Latin American airlines experienced a demand drop of 81.1% in April compared to the same month in 2019, slightly improving on the 82.1% drop in March compared to March 2019. Capacity in April was reduced 75.8% and the load factor fell 18.0 percentage points to 64.6%. which was the highest load factor among the regions for the seventh consecutive month.
African airline traffic fell 78.3% in April compared to April two years ago, marking a significant deterioration compared to a 73.7% decrease in March compared to March 2019. April capacity contracted 64.0% compared to April 2019, and load factor fell 29.1 percentage points to 43.9%.
China's domestic traffic returned to pre-crisis growth levels, with demand increasing by 6.8% in April compared to April 2019. In March, demand was stable compared to the same month two years ago.
Domestic US traffic decreased 34.9% in April compared to the same month in 2019, much better than the 43.9% decline in March compared to two years ago. The US domestic market is expected to fully recover by the end of this year or early 2022.
The bottom line
“As we enter the peak summer travel season in the Northern Hemisphere, we know that many people want to enjoy their freedom to travel. But for that to happen safely and efficiently amid the COVID-19 crisis, a more specific approach is needed. Today, most government policies establish by default the closure of borders. After a year and a half of COVID-19, there is enough data for governments to manage COVID-19 risks without blanket travel bans.

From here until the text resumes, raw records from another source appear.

(** * mtk-flashtool-py: the serial bootstrap protocol of [main.py]

    A shallow embedding of the host side of the MediaTek BootROM /
    Preloader protocol: port discovery, byte transport, handshake,
    command/response primitive, chip identification, DA header parsing,
    DA transfer and the auth / qualification exchanges.

    Python values are kept as the program has them: frames are
    lower-case hexadecimal strings, the chip table is a dictionary of
    dictionaries that [get_chip_id] updates in place, [sys.exit] and
    run-time errors are exceptions, a function without [return] gives
    [None].  The serial device is an arbitrary deterministic machine
    that reacts to every byte written, every sleep and every look at the
    port; loops that the program does not bound ([while not
    s.in_waiting], a blocking [s.read], the retry loop of the handshake)
    run on a budget, and a run that spends it has not returned.

    The first part holds the program; the second part the notions and
    sample sessions used in the statements; the third the properties. *)

From Stdlib Require Import ZArith NArith List String Ascii HexadecimalString Lia Sorted.
From Stdlib.Strings Require Import Byte.
From stdpp Require Import base gmap strings list pretty.

Local Open Scope string_scope.

(** ** Hexadecimal text: [bytes.hex()], ["{0:02x}".format], [bytes.fromhex] *)

Module Hex.

Definition digit (n : N) : ascii :=
  match n with
  | 0 => "0" | 1 => "1" | 2 => "2" | 3 => "3" | 4 => "4" | 5 => "5"
  | 6 => "6" | 7 => "7" | 8 => "8" | 9 => "9" | 10 => "a" | 11 => "b"
  | 12 => "c" | 13 => "d" | 14 => "e" | _ => "f"
  end%char%N.

(** [b.hex()] for a single byte, which is also ["{0:02x}".format(b)]. *)
Definition of_byte (b : byte) : string :=
  let n := Byte.to_N b in
  String (digit (n / 16)) (String (digit (n mod 16)) EmptyString).

Definition of_bytes (bs : list byte) : string :=
  String.concat "" (map of_byte bs).

Definition digit_val (c : ascii) : option N :=
  let n := N_of_ascii c in
  if (48 <=? n)%N && (n <=? 57)%N then Some (n - 48)%N
  else if (97 <=? n)%N && (n <=? 102)%N then Some (n - 87)%N
  else if (65 <=? n)%N && (n <=? 70)%N then Some (n - 55)%N
  else None.

(** ASCII white space: the space and the characters 9 to 13
    (tab, line feed, vertical tab, form feed, carriage return). *)
Definition is_space (c : ascii) : bool :=
  let n := N_of_ascii c in
  (n =? 32)%N || ((9 <=? n)%N && (n <=? 13)%N).

(** [bytes.fromhex(s)] and [bytearray.fromhex(s)]: white space is
    skipped before each byte and at the end, never between the two
    digits of a byte; [None] stands for the [ValueError] Python raises
    on a character that is no hexadecimal digit and on a byte with one
    digit. *)
Fixpoint fromhex (s : string) : option (list byte) :=
  match s with
  | EmptyString => Some []
  | String c1 rest1 =>
      if is_space c1 then fromhex rest1
      else
        match rest1 with
        | EmptyString => None
        | String c2 rest =>
            match digit_val c1, digit_val c2, fromhex rest with
            | Some h, Some l, Some bs =>
                match Byte.of_N (h * 16 + l) with
                | Some b => Some (b :: bs)
                | None => None
                end
            | _, _, _ => None
            end
        end
  end.

(** The number of characters of [s] that are not white space. *)
Fixpoint solid (s : string) : nat :=
  match s with
  | EmptyString => 0
  | String c rest => if is_space c then solid rest else S (solid rest)
  end.

(** Digits of [hex(n)] after the ["0x"] prefix. *)
Definition digits (n : N) : string :=
  NilZero.string_of_uint (N.to_hex_uint n).

(** Python's [hex(z)]. *)
Definition py_hex (z : Z) : string :=
  if (z <? 0)%Z then "-0x" +:+ digits (Z.to_N (- z))
  else "0x" +:+ digits (Z.to_N z).

End Hex.

(** [int.from_bytes(bs, "big")] *)
Definition int_from_bytes_big (bs : list byte) : Z :=
  fold_left (fun acc b => (acc * 256 + Z.of_N (Byte.to_N b))%Z) bs 0%Z.

(** [unpack("<I", bs)[0]]: defined on exactly four bytes. *)
Definition unpack_le32 (bs : list byte) : option Z :=
  match bs with
  | [b0; b1; b2; b3] =>
      Some (Z.lor (Z.of_N (Byte.to_N b0))
           (Z.lor (Z.shiftl (Z.of_N (Byte.to_N b1)) 8)
           (Z.lor (Z.shiftl (Z.of_N (Byte.to_N b2)) 16)
                  (Z.shiftl (Z.of_N (Byte.to_N b3)) 24))))
  | _ => None
  end.

(** [l[lo:hi]] for [0 <= lo <= hi]: Python clamps the slice to the length. *)
Definition slice {A} (lo hi : nat) (l : list A) : list A :=
  take (hi - lo) (drop lo l).

Definition nl : string := String "010"%char EmptyString.

(** ** Python values the program handles *)

(** Values stored in a chip descriptor dictionary. *)
Inductive Field :=
| FInt (z : Z)
| FStr (s : string).

(** [str(v)], as ["{}".format(v)] renders a field. *)
Definition py_str (v : Field) : string :=
  match v with
  | FInt z => pretty z
  | FStr s => s
  end.

(** What a function of the program hands back to its caller. *)
Inductive PyVal :=
| PyNone
| PyBool (b : bool)
| PyBytes (bs : list byte).

Inductive Exn :=
| TypeError
| ValueError
| StructError
| KeyErrorInt (k : Z)
| KeyErrorStr (k : string)
| IndexError
| FileNotFoundError (path : string)
| SystemExit (code : Z).

(** ** chip_mapping.py *)

Definition chip_map : gmap Z (gmap string Field) :=
  {[ 0x766%Z :=
       <["id" := FInt 0x766]>
       (<["name" := FStr "MT6765"]>
       (<["hw_code" := FInt 0x6765]>
       (<["da_load_addr" := FInt 0x200000]>
       (<["da_sig_len" := FInt 0x100]> ∅)))) ]}.

(** ** The serial device on the other end of the port *)

Inductive Event :=
| Wrote (b : byte)     (* the host handed one byte to [s.write] *)
| Slept (ms : N)       (* the host slept for [ms] milliseconds *)
| Idle.                (* the host looked at the port, or is blocked on it *)

(** A device is any deterministic reactive machine: at each event it
    moves to a new state and may deliver bytes to the host. *)
Record Device := mkDevice {
  dstate : Type;
  react : Event → dstate → dstate * list byte;
}.

(** ** File objects: [open(path, 'rb')], [seek], [tell], [read] *)

Record FileObj := mkFile {
  f_data : list byte;
  f_pos : nat;
}.

Definition f_seek (pos : nat) (f : FileObj) : FileObj := mkFile (f_data f) pos.
Definition f_tell (f : FileObj) : nat := f_pos f.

“We have, for example, strong indications from the US Centers for Disease Control and Prevention, the European Center for Disease Control and Prevention, the Robert Koch Institute and others that vaccinated travelers have very little risk to the local population. And data shows that pre-departure testing largely eliminates the risk of unvaccinated travelers importing COVID. Data from the UK confirm that around 98% of passengers who arrived detained on universal quarantine orders emerged from confinement with no signs of the disease.
“Last week we partnered with Airbus and Boeing to demonstrate potential methodologies to manage COVID-19 risks to keep populations safe as we restart global connectivity. Governments are naturally risk averse, but successfully managing risk is the lifeblood of aviation. With signs that COVID-19 is becoming endemic, governments and industry must work together to rebuild global connectivity while managing the associated risks. The leadership of the G7 to move in this direction would be a great step forward. The safe restoration of the freedom to travel and the reconnection of countries will boost economic growth and job creation, ”said Walsh.